Saturday, October 08, 2005


Recently, a levee broke here in Kansas and about 90 homes were flooded. It was mostly a middle-class neighborhood; it happened in the middle of the night; no one was killed. There hadn't been any excruciatingly severe weather nearby (no hurricanes anyway). Just a couple of storm systems that had come through and they were routine in their severity. Unfortunately, the two cells kind of hovered over two areas and flooded a part of the river, which then burst its banks.

Now, I'm not gonna bitch about flood insurance again (even though I still believe that everybody who owns a home should have it) but the people who live there were told by their insurance companies that they didn't need the coverage. Unfortunately, unless you record all of your phone conversations with your insurance company I imagine it would be pretty hard to prove in court that they told you it wasn't needed.

In this instance, the governor of the state almost immediately declared a disaster area and requested aid from the federal government. The federal government declined to name it a disaster area, and therefore FEMA was unable to help any of the people living there. The insurance companies were probably using data provided to them by the federal government (the Army Corps of Engineers and/or the US geological survey) as to whether or not this area was a floodplain. That is of course, an assumption. It may very well have been from a state or county surveyor who said that it was not a floodplain. What I'm getting at, is that for 90 homeowners, it was a floodplain. Their houses were under water up to the rooftops.

So who's at fault? That's what I'm getting at. Is that the homeowner for not choosing to "waste" money on insurance that he could spend otherwise? (After all, if my house was at the very top of K2, I wouldn't need flood insurance unless God was really angry.) And not everybody has the extra cash flow to waste on insurance that even their insurance company tells them is unnecessary... and we all know how much insurance companies want our money.
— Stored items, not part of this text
(** * Temporal event model: a shallow embedding of [reference/python/temporal.py]

    The Python module folds a log of timestamped events of one entity into
    snapshots ([apply_event], [derive_snapshot]), diffs two snapshots
    ([compute_diff]), orders a log ([build_timeline]) and validates it
    ([validate_event], [validate_timeline]).

    Events and snapshots are the fixed-shape dictionaries of the data model and
    are embedded as records; payloads and states are open dictionaries of
    JSON-like values and are embedded as association lists over a tagged
    union, in insertion order as Python keeps them (the order [items()] and
    [**] run in).  Python exceptions are an explicit [result] type, so that the
    [try]/[except ValueError] of the validator can tell the failures it
    catches from the ones it lets through.  [deepcopy] is the identity on
    immutable values. *)

From Stdlib Require Import String Ascii List ZArith NArith Bool Arith Lia.
From Stdlib Require Import SpecFloat.
From Stdlib Require Import Permutation Sorted RelationClasses OrdersEx.
Import ListNotations.

Local Open Scope string_scope.
Local Open Scope list_scope.

(** ** Python values *)

Module Py.

(** JSON-representable Python values.  A float is an IEEE 754 binary64 number,
  given by its specification [spec_float], together with the identity of the
  float object: Python compares the items of a list or a dictionary with
  [x is y or x == y], and a NaN is unequal to itself but identical to
  itself.  A dictionary keeps its insertion order, as Python's does. *)
#[warnings="-register-all"]
Inductive value : Type :=
| VNone
| VBool (b : bool)
| VInt (n : Z)
| VFloat (obj : N) (f : spec_float)
| VStr (s : string)
| VList (items : list value)
| VDict (entries : list (string * value)).

Definition dict : Type := list (string * value).

(** [d.get(k)] as an option; the first binding of a key is the binding. *)
Fixpoint dict_get (d : dict) (k : string) : option value :=
match d with
| [] => None
| (k', v) :: d' => if String.eqb k k' then Some v else dict_get d' k
end.

(** [d.get(k, dflt)]; with [VNone] for [dflt] it is [d.get(k)]. *)
Definition get_or (d : dict) (k : string) (dflt : value) : value :=
match dict_get d k with
| Some v => v
| None => dflt
end.

(** [k in d] *)
Definition dict_mem (d : dict) (k : string) : bool :=
match dict_get d k with
| Some _ => true
| None => false
end.

(** [d[k] = v]: an existing key keeps its position, a new key goes last. *)
Fixpoint dict_set (d : dict) (k : string) (v : value) : dict :=
match d with
| [] => [(k, v)]
| (k', v') :: d' =>
    if String.eqb k k' then (k', v) :: d' else (k', v') :: dict_set d' k v
end.

(** [for key, value in src.items(): d[key] = value], also [{**d, **src}]. *)
Definition dict_update (d src : dict) : dict :=
fold_left (fun acc kv => dict_set acc (fst kv) (snd kv)) src d.

Definition keys (d : dict) : list string := map fst d.

(** [math.isnan], on a value. *)
Definition is_nan (v : value) : bool :=
match v with
| VFloat _ S754_nan => true
| _ => false
end.

(** [x is y], as far as [==] can tell the difference: on two NaNs.  For any
  other pair of values identity implies equality, so that the shortcut
  [x is y or x == y] changes nothing there. *)
Definition same_nan (a b : value) : bool :=
match a, b with
| VFloat i S754_nan, VFloat j S754_nan => N.eqb i j
| _, _ => false
end.

(** [n == f] for an integer and a float: Python compares the exact values. *)
Definition int_eq_float (n : Z) (f : spec_float) : bool :=
match f with
| S754_zero _ => Z.eqb n 0
| S754_finite s m e =>
    let v := if s then Z.neg m else Z.pos m in
    if Z.leb 0 e
    then Z.eqb n (v * 2 ^ e)
    else Z.eqb (n * 2 ^ (- e)) v
| _ => false
end.

(** Python's [==] on these values.  [bool] is a subclass of [int], so [True == 1]
  and [False == 0]; numbers compare by value, a NaN being unequal to every
  float; lists compare item by item and in order; dictionaries compare by
  size and then key by key, whatever the insertion order; and two items are
  taken for equal when they are identical or equal. *)
Fixpoint py_eq (a b : value) {struct a} : bool :=
match a, b with
| VNone, VNone => true
| VBool x, VBool y => Bool.eqb x y
| VBool x, VInt n => Z.eqb (Z.b2z x) n
| VInt n, VBool y => Z.eqb n (Z.b2z y)
| VInt n, VInt m => Z.eqb n m
| VBool x, VFloat _ g => int_eq_float (Z.b2z x) g
| VFloat _ f, VBool y => int_eq_float (Z.b2z y) f
| VInt n, VFloat _ g => int_eq_float n g
| VFloat _ f, VInt m => int_eq_float m f
| VFloat _ f, VFloat _ g => SFeqb f g
| VStr s, VStr t => String.eqb s t
| VList xs, VList ys =>
    (fix items_eq (xs ys : list value) {struct xs} : bool :=
       match xs, ys with
       | [], [] => true
       | x :: xs', y :: ys' =>
           (same_nan x y || py_eq x y) && items_eq xs' ys'
       | _, _ => false
       end) xs ys
| VDict d1, VDict d2 =>
    Nat.eqb (List.length d1) (List.length d2) &&
    (fix entries_eq (d : list (string * value)) {struct d} : bool :=
       match d with
       | [] => true
       | (k, v) :: d' =>
           match dict_get d2 k with
           | Some w => same_nan v w || py_eq v w
           | None => false
           end && entries_eq d'
       end) d1
| _, _ => false
end.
Is it the local county or state government, who surveys the land and determines where the floodplains are, or is it the federal government? Basically, the person or agency that is responsible for determining floodplains should be found culpable for damage done in non-floodplains when a river bursts its banks. In any case there would be an engineer who'd signed the survey at the very bottom. That person, the engineer... he or she should be held personally and financially responsible. When your decisions are ones that can affect the lives of so many, and you half-ass your job, you should take the responsibility. They should find the engineer who surveyed the land and completely strip him or her of their personal and private assets. Those assets should then be sold at auction and used to help the people whose land was flooded. Of course, engineers don't freelance this kind of work, it's done by some government office somewhere. So (since that engineers of assets obviously won't cover the total costs) we'll have to yank the assets of every supervisor up the food chain right up until we get to an elected official. Once we get to the elected official, it's pitchforks and torches time. I'm not talking about the elected official that's currently in office, rather the one that was in office at the time. They get completely stripped of all their assets as well, and then thrown in prison (a pound-me-in-the-ass prison.) They would remain there until everything is rebuilt, better than before. And, since we may not have arrived at the dollar amount needed to rebuild everything, everybody from elected official down to engineer who surveyed the site remain in prison until they earn enough money to repay everybody, at the $1.75/day rate that federal prisoners earn.

Of course, in my world, when one is given the public’s trust, the absolute last thing you would ever do is betray that trust. And, if we apply this method to the people affected in Louisiana, (because I like taking the abstract and applying it to the absurd) we basically have to go back and seize all assets that still belong to the family of President Thomas Jefferson (after all, he bought the damn place). But, the idea of accountability and public officials, as well as public employees is a good one isn't it?